§ **Entries shown**:
━━━━━━━━━━━━━━━━━━━━

(** * Elevator group control: a shallow embedding of the simulator core

    The development follows the C++ sources file by file:
    - [Types.hpp]      : the enums, [Config] and [Event];
    - [Domain.cpp]     : [Floor], [Elevator], [Building];
    - [EventQueue.hpp] : the FIFO with its shutdown flag;
    - [Scheduler.cpp]  : [MasterController] and [DistributedController];
    - [Simulation.cpp] : the ingress methods, the state-machine driver and
                         the loop body of [SimulationEngine].

    Conventions.
    - A C++ [int] is a [Z].  The width of [int] is visible in two places:
      [std::numeric_limits<int>::max()], written [INT_MAX] below, and the
      cost arithmetic of [Elevator::costToServe], whose result
      [selectElevator] compares with [INT_MAX]; there every operation is
      reduced to 32 bits with [wrapInt] (signed overflow is undefined
      behaviour; the model takes the two's-complement result).
    - [std::set<int>] is a strictly increasing [list Z] and
      [std::map<std::pair<int, Direction>, int>] a list of bindings kept in
      increasing key order, because the sources iterate over both and the
      iteration order decides ties.
    - A [std::vector] is a [list], read with [!!] and written with
      [<[ i := x ]>].
    - A call that may not return lives in [option]; [None] stands for a
      call that is left by [std::out_of_range] or that never returns
      because the thread waits for a mutex it holds itself.
    - Mutexes and condition variables are dropped where a method takes and
      releases its locks one after the other: such a method is one atomic
      step, which is what the locks guarantee.  The one nested acquisition,
      [MasterController::handleHallCall] calling [dispatchElevator] with
      [mutex_] held, is modelled. *)

From stdpp Require Import base tactics option list numbers.

Local Open Scope Z_scope.

(** ** Types.hpp *)

Module Direction.
Inductive t := Up | Down | Idle.

(** Position of the enumerator, which is how [std::pair]'s [operator<]
    compares two directions. *)
Definition rank (d : t) : Z :=
  match d with Up => 0 | Down => 1 | Idle => 2 end.
End Direction.

Module ElevatorState.
Inductive t := Idle | Moving | DoorsOpening | DoorsOpen | DoorsClosing.
End ElevatorState.

Module EventType.
Inductive t :=
  HallCall | CarCall | ElevatorArrived | DoorsOpened | DoorsClosed | Tick | Shutdown.
End EventType.

Module ControllerType.
Inductive t := Master | Distributed.
End ControllerType.

Global Instance Direction_eq_dec : EqDecision Direction.t.
Proof. solve_decision. Defined.
Global Instance ElevatorState_eq_dec : EqDecision ElevatorState.t.
Proof. solve_decision. Defined.
Global Instance EventType_eq_dec : EqDecision EventType.t.
Proof. solve_decision. Defined.
Global Instance ControllerType_eq_dec : EqDecision ControllerType.t.
Proof. solve_decision. Defined.

Record Config := mkConfig {
  numFloors : Z;
  numElevators : Z;
  carCapacity : Z;
  tickDurationMs : Z;
  doorOpenTicks : Z;
  floorTravelTicks : Z;
  controllerType : ControllerType.t
}.

(** The member initialisers of [struct Config]. *)
Definition defaultConfig : Config :=
  {| numFloors := 10; numElevators := 3; carCapacity := 6; tickDurationMs := 500;
     doorOpenTicks := 3; floorTravelTicks := 2;
     controllerType := ControllerType.Master |}.

(** [struct Event]; the wall-clock [timestamp] is never read by the core
    and is left out. *)
Record Event := mkEvent {
  ev_type : EventType.t;
  ev_floor : Z;
  ev_elevatorId : Z;
  ev_direction : Direction.t
}.

(** [Event event; event.type = ty;] - the other members keep their
    initialisers. *)
Definition newEvent (ty : EventType.t) : Event :=
  {| ev_type := ty; ev_floor := -1; ev_elevatorId := -1;
     ev_direction := Direction.Idle |}.

Definition INT_MAX : Z := 2147483647.
Definition INT_MIN : Z := -2147483648.

(** The value of a 32-bit [int] computation whose exact result is [z]. *)
Definition wrapInt (z : Z) : Z := (z - INT_MIN) mod 4294967296 + INT_MIN.

(** ** std::set<int> *)

Module IntSet.
Definition t := list Z.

━━━━━━━━━━━━━━━━━━━━

§ **Prompt**: In the listing above, find the line with "(** ** Types.hpp *)" and the line with "(** [struct Event];"; output exactly those lines and all lines between them.

§ **Response**:
(** ** Types.hpp *)

Module Direction.
Inductive t := Up | Down | Idle.

(** Position of the enumerator, which is how [std::pair]'s [operator<]
    compares two directions. *)
Definition rank (d : t) : Z :=
  match d with Up => 0 | Down => 1 | Idle => 2 end.
End Direction.

Module ElevatorState.
Inductive t := Idle | Moving | DoorsOpening | DoorsOpen | DoorsClosing.
End ElevatorState.

Module EventType.
Inductive t :=
  HallCall | CarCall | ElevatorArrived | DoorsOpened | DoorsClosed | Tick | Shutdown.
End EventType.

Module ControllerType.
Inductive t := Master | Distributed.
End ControllerType.

Global Instance Direction_eq_dec : EqDecision Direction.t.
Proof. solve_decision. Defined.
Global Instance ElevatorState_eq_dec : EqDecision ElevatorState.t.
Proof. solve_decision. Defined.
Global Instance EventType_eq_dec : EqDecision EventType.t.
Proof. solve_decision. Defined.
Global Instance ControllerType_eq_dec : EqDecision ControllerType.t.
Proof. solve_decision. Defined.

Record Config := mkConfig {
  numFloors : Z;
  numElevators : Z;
  carCapacity : Z;
  tickDurationMs : Z;
  doorOpenTicks : Z;
  floorTravelTicks : Z;
  controllerType : ControllerType.t
}.

(** The member initialisers of [struct Config]. *)
Definition defaultConfig : Config :=
  {| numFloors := 10; numElevators := 3; carCapacity := 6; tickDurationMs := 500;
     doorOpenTicks := 3; floorTravelTicks := 2;
     controllerType := ControllerType.Master |}.

(** [struct Event]; the wall-clock [timestamp] is never read by the core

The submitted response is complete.